Programming Ruby, better known as the Pickaxe, the most valuable "programming book" on my shelf. Actually, it doesn’t live on my shelf, it lives on my desk. I’ve learned and used lots of languages over the years but I never remember using a reference book like this before. Ruby is an incredibly rich language and I find myself "mining" the Pickaxe looking for cool ways to fix problems and writer shorter and more readable. Here’s an example of refactoring a simple method.

Start with a hash object called params. A hash object is just a list of name, value pairs: this1 = that1, this2 = that2, etc. I have a hash object and want to build a URL query string out of it. We need to string our variables together to get something that looks like this: this1=that1&this2=that2&this3=that3. The key are joined to values with an equals sign (=), and the combined values are joined with an ampersand (&).

Here was my first crack at the code.

query = ""
params.each do | key, value |
    if (query != "") query += "&"
    query += key + "=" + value
end

This works, but it seems longer than necessary. So here’s take two.

query = ""
params.each { | key, value | query += (("&" if (query != "")) || "") + key + ‘=’ + value }

This code works, buts its not very readable. I wonder if there isn’t some cool Ruby method that help us clean this up. Thumbing through Pickaxe, we find that the Hash object mixes-in Enumerable, which has a method called collect that should make things easier. Hash::collect iterates over a hash, processes each item according to a block, and returns a new array – perfect. Let’s use collect to create a new array of keys joined to their values with the equals sign. After that, we can use the Array::join to join the tuples with the ampersand.

tuples = params.collect do | key, value |
  key + "=" + value
end
return tuples.join("&")

This can be shortened…

tuples = params.collect{ | key, value | key + "=" + value }
return tuples.join("&")

… or even shorter, and I think just as readable …

params.collect{ | key, value | key + "=" + value }.join("&")

Tags: ,

Spoiled by Ruby

I’ve been doing a lot of Ruby work lately and love the concise yet readable syntax. But its also tainting my appreciation for other languages. Instead of writing this in Ruby…

return if (!something)

… PHP/Delphi/C++ makes me write something like this:

if (!something) {
    return false;
}

Of course you can pull off this one-liner PHP/C++, but its nowhere near as readable as the Ruby version, especially when something is an expression of any complexity.

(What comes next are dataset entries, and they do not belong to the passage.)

(** * Dependency-graph engine of [main.py]

    A shallow embedding of the package-dependency tool: the two dependency
    sources (test fixture and package index text), the bounded iterative
    depth-first Builder ([build_graph]), the topological Sequencer
    ([compute_load_order]) and the Mermaid renderer ([graph_to_mermaid]),
    then the pure parts around them ([validate_package], the address
    built by [download_packages], the stages of [main]), followed by the
    properties established about them.

    Conventions of the embedding.
    - A Python [str] is a [string]; its characters are the code points
      below 256.
    - A Python [dict] is an association list in insertion order with
      unique keys ([PyDict.set] updates in place or appends).
    - A Python [set] is a duplicate-free list; only membership, [add],
      [remove] and [discard] are used by the program.
    - A Python list used as a stack ([append] / [pop]) is a list whose
      head is the top of the stack, i.e. the last element of the Python
      list.
    - [print] calls that only decorate the output are left out; the cycle
      notifications of the Builder are kept as a log in its state, and
      [sys.exit(1)] after the "not found" message is the absence of a
      result. *)

From Stdlib Require Import List String Ascii Bool Arith Lia Permutation.
From Stdlib Require Import Relations.Relation_Operators Relations.Operators_Properties.
Import ListNotations.
Local Open Scope string_scope.
Local Open Scope nat_scope.
Local Open Scope list_scope.

(* ===================================================================== *)
(** * Python string primitives *)
(* ===================================================================== *)

Module PyStr.

(** The characters used as literals in the source. *)
Definition nl : string := String (ascii_of_nat 10) EmptyString.
Definition dquote : string := String (ascii_of_nat 34) EmptyString.

Definition between (lo hi n : nat) : bool := (lo <=? n) && (n <=? hi).

(** [str.isspace] on one character (code points below 256). *)
Definition isspace (c : ascii) : bool :=
  let n := nat_of_ascii c in
  between 9 13 n || between 28 32 n || (n =? 133) || (n =? 160).

(** [str.isdigit] on one character (code points below 256). *)
Definition isdigit (c : ascii) : bool :=
  let n := nat_of_ascii c in
  between 48 57 n || (n =? 178) || (n =? 179) || (n =? 185).

(** The class [[0-9A-Za-z_]] of the renderer's regular expression. *)
Definition is_word (c : ascii) : bool :=
  let n := nat_of_ascii c in
  between 48 57 n || between 65 90 n || between 97 122 n || (n =? 95).

Definition is_empty (s : string) : bool :=
  match s with EmptyString => true | _ => false end.

Definition snoc (s : string) (c : ascii) : string := (s ++ String c EmptyString)%string.

(** [s.startswith(p)] *)
Definition startswith (s p : string) : bool := prefix p s.

(** [c in s] for a one-character string [c]. *)
Fixpoint contains (c : ascii) (s : string) : bool :=
  match s with
  | EmptyString => false
  | String x s' => Ascii.eqb x c || contains c s'
  end.

Fixpoint lstrip_by (p : ascii -> bool) (s : string) : string :=
  match s with
  | EmptyString => EmptyString
  | String c s' => if p c then lstrip_by p s' else s
  end.

Fixpoint rstrip_by (p : ascii -> bool) (s : string) : string :=
  match s with
  | EmptyString => EmptyString
  | String c s' =>
      match rstrip_by p s' with
      | EmptyString => if p c then EmptyString else String c EmptyString
      | r => String c r
      end
  end.

(** [s.strip()] and [s.strip(chars)] for a one-character [chars]. *)
Definition strip (s : string) : string := rstrip_by isspace (lstrip_by isspace s).
Definition strip_char (c : ascii) (s : string) : string :=
  rstrip_by (Ascii.eqb c) (lstrip_by (Ascii.eqb c) s).

(** [s.split(sep)] for a non-empty separator: the text is scanned from the
    left, [skip] counts the characters of a separator still to be dropped
    and [cur] is the piece being collected. *)
Fixpoint split_go (sep s : string) (skip : nat) (cur : string) : list string :=
  match s with
  | EmptyString => [cur]
  | String c s' =>
      match skip with
      | S k => split_go sep s' k cur
      | O =>
          if prefix sep s
          then cur :: split_go sep s' (String.length sep - 1) EmptyString
          else split_go sep s' 0 (snoc cur c)
      end
  end.

Definition split (sep s : string) : list string := split_go sep s 0 EmptyString.

(** [s.split(sep, 1)] for a one-character separator. *)
Fixpoint split1_go (c : ascii) (s cur : string) : list string :=
  match s with
  | EmptyString => [cur]
  | String x s' => if Ascii.eqb x c then [cur; s'] else split1_go c s' (snoc cur x)
  end.

Definition split1 (c : ascii) (s : string) : list string := split1_go c s EmptyString.

(** [s.split()]: pieces between runs of white space, no empty piece. *)
Fixpoint split_ws_go (s cur : string) : list string :=
  match s with
  | EmptyString => if is_empty cur then [] else [cur]
  | String c s' =>
      if isspace c
      then (if is_empty cur then split_ws_go s' EmptyString
            else cur :: split_ws_go s' EmptyString)
      else split_ws_go s' (snoc cur c)
  end.

Definition split_ws (s : string) : list string := split_ws_go s EmptyString.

if (!something) return false;

Ah well.

Hacking Tour de France Updates with Ruby

I’m going to miss the Tour de France coverage tomorrow because I’ll be
on a plane up to Portland for the day. Normally I would catch the race
on OLN.tv or on the "Live Tour" page
at the official tour web site. The "Live Tour" page is pretty slick and
provides updates every few minutes during the race, but that doesn’t
help me when I don’t have web access. Hmmm….

I threw together a Ruby script last week when I took a similiar trip. It scrapes
the Live Tour page for a given stage, looks for new news updates, and
sends them to my cell phone. Use at your own risk – you’ll get LOTS of text messages during the race. This is definitely a one-off implementation.

Download letour.rb.txt

Printing the Beta Ruby on Rails Book

Railsbook I was one of the over 1000 people who bought the beta version of the new Agile Web Development with Rails book by Dave Thomas and David Heinemeier Hansson. I bought the combo pack, which means I got PDF of the beta version now and I’ll get a print version when its ships in July.

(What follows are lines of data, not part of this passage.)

(** * django-package-monitor: the refresh_packages command and the admin

    A shallow embedding of
      - package_monitor/management/commands/refresh_packages.py
        (create_package_version, local, remote, clean, Command.handle), and
      - package_monitor/admin.py
        (html_list, check_pypi, UpdateAvailableListFilter.queryset,
        PackageVersionAdmin._updateable and .available_updates),
    over an explicit world: the record store, the log, the clock and the
    trace of index queries.  Python exceptions are results of a small
    state-and-error monad; the state survives a raise, as it does in Python.

    The model class PackageVersion (models.py), the index client (pypi.py)
    and the version type live outside the two source files.  What the
    commands need of them is taken from the specification and marked so. *)

From Stdlib Require Import Ascii String.
From stdpp Require Import gmap strings list fin_maps pretty.

(** ** Data model *)

(** Modelled from the spec: the Version Model (section 4.1) is absent from
    the sources.  A version is its three leading numeric segments, the only
    part the diff classifier (section 4.4) looks at; parsing a version string
    is a collaborator of the environment below. *)
Record Version := mkVersion { major : nat; minor : nat; patch : nat }.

I’ve been developing web apps for almost 10 years (WinCGI, Cold Fusion back in the DBML days, ASP, ASP.NET, PHP, etc), and Rails is easily the most intriguing and exciting technology I’ve come across in a long time. The Rails framework takes away much of the repetitive drudgery you often run into in web app development. The learning curve doesn’t seem too (though I’m still in the Ruby-is-a weird-looking-language stage) and the Rails book should help in that area too.

I didn’t want to read a 500+ page book on the computer though, and also didn’t want to burn out my laser printer, so I used Kinkos Online Ordering system. Its slick – you upload the PDF to them and pick up your print copy a couple of hours later at your local store. I wish all my books could be spiral bound!